> **TASK TO CARRY OUT**: This exercise calls for an exact copy of the listing below.

> **INPUT DATA**:
(** * TLinuxBench: the vCPU scheduling tracer and its report script

    A shallow embedding of
    - [shared/scripts/py/trace_vcpu_sched.py]: the eBPF probe text [ptext]
      (kernel side) and the coroutine [main] (user side), and
    - [shared/data/vcpu_sched/threads.py]: the analysis of the JSON files
      the tracer writes,
    together with the properties the design document states about them. *)

From Stdlib Require Import ZArith Lia List Strings.String Strings.Ascii
  Strings.Byte QArith.QArith_base.
From stdpp Require Import base option list strings gmap fin_maps pretty
  sorting list_monad.

Local Open Scope Z_scope.

(** ** Machine integers

    The probe is C: [u8], [u32] and [u64] values are integers reduced
    modulo their width.  The same reduction is what [ctypes.c_uint32] and
    [ctypes.c_uint8] do to a Python integer. *)
Module Word.

Definition u8 (x : Z) : Z := x mod 2 ^ 8.
Definition u32 (x : Z) : Z := x mod 2 ^ 32.
Definition u64 (x : Z) : Z := x mod 2 ^ 64.

#[global] Arguments u8 : simpl never.
#[global] Arguments u32 : simpl never.
#[global] Arguments u64 : simpl never.

Definition is_u32 (x : Z) : Prop := 0 <= x < 2 ^ 32.
Definition is_u64 (x : Z) : Prop := 0 <= x < 2 ^ 64.

#[global] Instance is_u32_dec x : Decision (is_u32 x).
Proof. unfold is_u32. apply _. Defined.

End Word.
Import Word.

(** ** The packed key

    [[
    static inline u64 make_key(u32 pid, u32 cpu) {
        return ((u64)pid << 32) | (u64)cpu;
    }
    ]]
    The shift is a 64-bit shift, so its result is reduced modulo 2^64. *)
Module Key.

Definition make_key (pid cpu : Z) : Z :=
  Z.lor (u64 (Z.shiftl (u64 pid) 32)) (u64 cpu).

(** User space reads keys and counts back as raw buffers of eight bytes in
    host (little-endian) order and decodes them with
    [int.from_bytes(_, "little")]. *)
Definition byte_of_Z (x : Z) : byte :=
  default x00%byte (Byte.of_N (Z.to_N (x mod 256))).

Definition Z_of_byte (b : byte) : Z := Z.of_N (Byte.to_N b).

Fixpoint to_bytes_little (n : nat) (x : Z) : list byte :=
  match n with
  | O => []
  | S n' => byte_of_Z x :: to_bytes_little n' (Z.shiftr x 8)
  end.

Fixpoint int_from_bytes_little (bs : list byte) : Z :=
  match bs with
  | [] => 0
  | b :: bs' => Z_of_byte b + 256 * int_from_bytes_little bs'
  end.

(** The buffer of a [u64] map key or value. *)
Definition u64_buffer (x : Z) : list byte := to_bytes_little 8 x.

(** Lines 85-87 of [main]:
    [[
    key_val = int.from_bytes(key, "little")
    pid = key_val >> 32
    cpu = key_val & 0xFFFFFFFF
    ]] *)
Definition unpack_val (key_val : Z) : Z * Z :=
  (Z.shiftr key_val 32, Z.land key_val 0xFFFFFFFF).

Definition unpack (key : list byte) : Z * Z :=
  unpack_val (int_from_bytes_little key).

#[global] Arguments u64_buffer : simpl never.
#[global] Arguments unpack : simpl never.
#[global] Arguments make_key : simpl never.

End Key.
Import Key.

(** ** The probe (kernel side)

    [[
    BPF_HASH(target_pids, u32, u8);
    BPF_HASH(sched_count, u64, u64);
    BPF_HASH(last_scheduled_cpu, u32, u32);
    TRACEPOINT_PROBE(sched, sched_switch) {
        u32 next_pid = args->next_pid;
        if (target_pids.lookup(&next_pid)) {
            u32 cpu = bpf_get_smp_processor_id();
            u64 key = make_key(next_pid, cpu);
            u64 zero = 0, *val;
            val = sched_count.lookup_or_init(&key, &zero);
            __sync_fetch_and_add(val, 1);
        }
        return 0;
    }
    ]]
    The three hash tables are finite maps.  [last_scheduled_cpu] is
    declared and never touched.

    In the source the increment is followed by a line that holds the single
    word [for] (line 35), and the closing brace comes next.  With that line
    the text is not C: [BPF(text=ptext)] raises when it compiles it, and no
    handler is ever installed.  [on_sched_switch] below is what lines 27-33
    and 37 say; it only runs in a world in which the load succeeds, which
    the text as shipped does not allow (see [Tracer.shipped]). *)
Module Probe.

Record maps : Type := Maps {
  target_pids : gmap Z Z;
  sched_count : gmap Z Z;
  last_scheduled_cpu : gmap Z Z
}.

(** [BPF(text=ptext)]: the tables start empty. *)
Definition load : maps := Maps ∅ ∅ ∅.

(** The tracepoint arguments the handler reads: [args->next_pid] and the
    CPU the handler runs on. *)
Record sched_switch : Type := SchedSwitch {
  next_pid : Z;
  smp_processor_id : Z
}.

(** [table.lookup_or_init(&key, &zero)]: the slot of [key], created with
    [zero] when absent. *)
Definition lookup_or_init (key zero : Z) (table : gmap Z Z) : gmap Z Z * Z :=
  match table !! key with
  | Some val => (table, val)
  | None => (<[key := zero]> table, zero)
  end.

(** [__sync_fetch_and_add(val, 1)] on a [u64] slot. *)
Definition sync_fetch_and_add (key : Z) (val delta : Z) (table : gmap Z Z)
  : gmap Z Z :=
  <[key := u64 (val + delta)]> table.

Definition on_sched_switch (st : maps) (args : sched_switch) : maps :=
  let next_pid := u32 (next_pid args) in
  match target_pids st !! next_pid with
  | Some _ =>
      let cpu := u32 (smp_processor_id args) in
      let key := make_key next_pid cpu in
      let zero := 0 in
      let '(table, val) := lookup_or_init key zero (sched_count st) in
      Maps (target_pids st) (sync_fetch_and_add key val 1 table)
           (last_scheduled_cpu st)
  | None => st
  end.

Definition run_events (st : maps) (evs : list sched_switch) : maps :=
  foldl on_sched_switch st evs.

(** User space, line 66: [target_map[c_uint32(pid)] = c_uint8(1)]. *)
Definition set_target (st : maps) (pid : Z) : maps :=
  Maps (<[u32 pid := u8 1]> (target_pids st)) (sched_count st)
       (last_scheduled_cpu st).

(** [count_map.items()] walks the hash table in an order the kernel
    chooses; [order] picks one of the permutations of the entries. *)
Definition enumerate (order : nat) (table : gmap Z Z) : list (Z * Z) :=
  default (map_to_list table) (permutations (map_to_list table) !! order).

(** The entries as user space sees them: two eight-byte buffers each. *)
Definition read_counts (order : nat) (st : maps)
  : list (list byte * list byte) :=
  (λ kv, (u64_buffer kv.1, u64_buffer kv.2)) <$> enumerate order (sched_count st).

End Probe.
Import Probe.

(** ** Python values the scripts use

    A [dict] keeps its keys in insertion order, and assigning to a key that
    is already there keeps the key's position: an association list with
    update in place. *)
Module Py.

Inductive key : Type :=
| IntKey (n : Z)
| StrKey (s : string).

Inductive exn : Type :=
| KeyError (k : key)
| IndexError
| ValueError (literal : string)
| LibraryError (origin : string).

Inductive result (A : Type) : Type :=
| Ok (a : A)
| Error (e : exn).
#[global] Arguments Ok {A} a.
#[global] Arguments Error {A} e.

> **ANSWER BELOW**:
(** * TLinuxBench: the vCPU scheduling tracer and its report script

    A shallow embedding of
    - [shared/scripts/py/trace_vcpu_sched.py]: the eBPF probe text [ptext]
      (kernel side) and the coroutine [main] (user side), and
    - [shared/data/vcpu_sched/threads.py]: the analysis of the JSON files
      the tracer writes,
    together with the properties the design document states about them. *)

From Stdlib Require Import ZArith Lia List Strings.String Strings.Ascii
  Strings.Byte QArith.QArith_base.
From stdpp Require Import base option list strings gmap fin_maps pretty
  sorting list_monad.

Local Open Scope Z_scope.

(** ** Machine integers

    The probe is C: [u8], [u32] and [u64] values are integers reduced
    modulo their width.  The same reduction is what [ctypes.c_uint32] and
    [ctypes.c_uint8] do to a Python integer. *)
Module Word.

Definition u8 (x : Z) : Z := x mod 2 ^ 8.
Definition u32 (x : Z) : Z := x mod 2 ^ 32.
Definition u64 (x : Z) : Z := x mod 2 ^ 64.

#[global] Arguments u8 : simpl never.
#[global] Arguments u32 : simpl never.
#[global] Arguments u64 : simpl never.

Definition is_u32 (x : Z) : Prop := 0 <= x < 2 ^ 32.
Definition is_u64 (x : Z) : Prop := 0 <= x < 2 ^ 64.

#[global] Instance is_u32_dec x : Decision (is_u32 x).
Proof. unfold is_u32. apply _. Defined.

End Word.
Import Word.

(** ** The packed key

    [[
    static inline u64 make_key(u32 pid, u32 cpu) {
        return ((u64)pid << 32) | (u64)cpu;
    }
    ]]
    The shift is a 64-bit shift, so its result is reduced modulo 2^64. *)
Module Key.

Definition make_key (pid cpu : Z) : Z :=
  Z.lor (u64 (Z.shiftl (u64 pid) 32)) (u64 cpu).

(** User space reads keys and counts back as raw buffers of eight bytes in
    host (little-endian) order and decodes them with
    [int.from_bytes(_, "little")]. *)
Definition byte_of_Z (x : Z) : byte :=
  default x00%byte (Byte.of_N (Z.to_N (x mod 256))).

Definition Z_of_byte (b : byte) : Z := Z.of_N (Byte.to_N b).

Fixpoint to_bytes_little (n : nat) (x : Z) : list byte :=
  match n with
  | O => []
  | S n' => byte_of_Z x :: to_bytes_little n' (Z.shiftr x 8)
  end.

Fixpoint int_from_bytes_little (bs : list byte) : Z :=
  match bs with
  | [] => 0
  | b :: bs' => Z_of_byte b + 256 * int_from_bytes_little bs'
  end.

(** The buffer of a [u64] map key or value. *)
Definition u64_buffer (x : Z) : list byte := to_bytes_little 8 x.

(** Lines 85-87 of [main]:
    [[
    key_val = int.from_bytes(key, "little")
    pid = key_val >> 32
    cpu = key_val & 0xFFFFFFFF
    ]] *)
Definition unpack_val (key_val : Z) : Z * Z :=
  (Z.shiftr key_val 32, Z.land key_val 0xFFFFFFFF).

Definition unpack (key : list byte) : Z * Z :=
  unpack_val (int_from_bytes_little key).

#[global] Arguments u64_buffer : simpl never.
#[global] Arguments unpack : simpl never.
#[global] Arguments make_key : simpl never.

End Key.
Import Key.

(** ** The probe (kernel side)

    [[
    BPF_HASH(target_pids, u32, u8);
    BPF_HASH(sched_count, u64, u64);
    BPF_HASH(last_scheduled_cpu, u32, u32);
    TRACEPOINT_PROBE(sched, sched_switch) {
        u32 next_pid = args->next_pid;
        if (target_pids.lookup(&next_pid)) {
            u32 cpu = bpf_get_smp_processor_id();
            u64 key = make_key(next_pid, cpu);
            u64 zero = 0, *val;
            val = sched_count.lookup_or_init(&key, &zero);
            __sync_fetch_and_add(val, 1);
        }
        return 0;
    }
    ]]
    The three hash tables are finite maps.  [last_scheduled_cpu] is
    declared and never touched.

    In the source the increment is followed by a line that holds the single
    word [for] (line 35), and the closing brace comes next.  With that line
    the text is not C: [BPF(text=ptext)] raises when it compiles it, and no
    handler is ever installed.  [on_sched_switch] below is what lines 27-33
    and 37 say; it only runs in a world in which the load succeeds, which
    the text as shipped does not allow (see [Tracer.shipped]). *)
Module Probe.

Record maps : Type := Maps {
  target_pids : gmap Z Z;
  sched_count : gmap Z Z;
  last_scheduled_cpu : gmap Z Z
}.

(** [BPF(text=ptext)]: the tables start empty. *)
Definition load : maps := Maps ∅ ∅ ∅.

(** The tracepoint arguments the handler reads: [args->next_pid] and the
    CPU the handler runs on. *)
Record sched_switch : Type := SchedSwitch {
  next_pid : Z;
  smp_processor_id : Z
}.

(** [table.lookup_or_init(&key, &zero)]: the slot of [key], created with
    [zero] when absent. *)
Definition lookup_or_init (key zero : Z) (table : gmap Z Z) : gmap Z Z * Z :=
  match table !! key with
  | Some val => (table, val)
  | None => (<[key := zero]> table, zero)
  end.

(** [__sync_fetch_and_add(val, 1)] on a [u64] slot. *)
Definition sync_fetch_and_add (key : Z) (val delta : Z) (table : gmap Z Z)
  : gmap Z Z :=
  <[key := u64 (val + delta)]> table.

Definition on_sched_switch (st : maps) (args : sched_switch) : maps :=
  let next_pid := u32 (next_pid args) in
  match target_pids st !! next_pid with
  | Some _ =>
      let cpu := u32 (smp_processor_id args) in
      let key := make_key next_pid cpu in
      let zero := 0 in
      let '(table, val) := lookup_or_init key zero (sched_count st) in
      Maps (target_pids st) (sync_fetch_and_add key val 1 table)
           (last_scheduled_cpu st)
  | None => st
  end.

Definition run_events (st : maps) (evs : list sched_switch) : maps :=
  foldl on_sched_switch st evs.

(** User space, line 66: [target_map[c_uint32(pid)] = c_uint8(1)]. *)
Definition set_target (st : maps) (pid : Z) : maps :=
  Maps (<[u32 pid := u8 1]> (target_pids st)) (sched_count st)
       (last_scheduled_cpu st).

(** [count_map.items()] walks the hash table in an order the kernel
    chooses; [order] picks one of the permutations of the entries. *)
Definition enumerate (order : nat) (table : gmap Z Z) : list (Z * Z) :=
  default (map_to_list table) (permutations (map_to_list table) !! order).

(** The entries as user space sees them: two eight-byte buffers each. *)
Definition read_counts (order : nat) (st : maps)
  : list (list byte * list byte) :=
  (λ kv, (u64_buffer kv.1, u64_buffer kv.2)) <$> enumerate order (sched_count st).

End Probe.
Import Probe.

(** ** Python values the scripts use

    A [dict] keeps its keys in insertion order, and assigning to a key that
    is already there keeps the key's position: an association list with
    update in place. *)
Module Py.

Inductive key : Type :=
| IntKey (n : Z)
| StrKey (s : string).

Inductive exn : Type :=
| KeyError (k : key)
| IndexError
| ValueError (literal : string)
| LibraryError (origin : string).

Inductive result (A : Type) : Type :=
| Ok (a : A)
| Error (e : exn).
#[global] Arguments Ok {A} a.
#[global] Arguments Error {A} e.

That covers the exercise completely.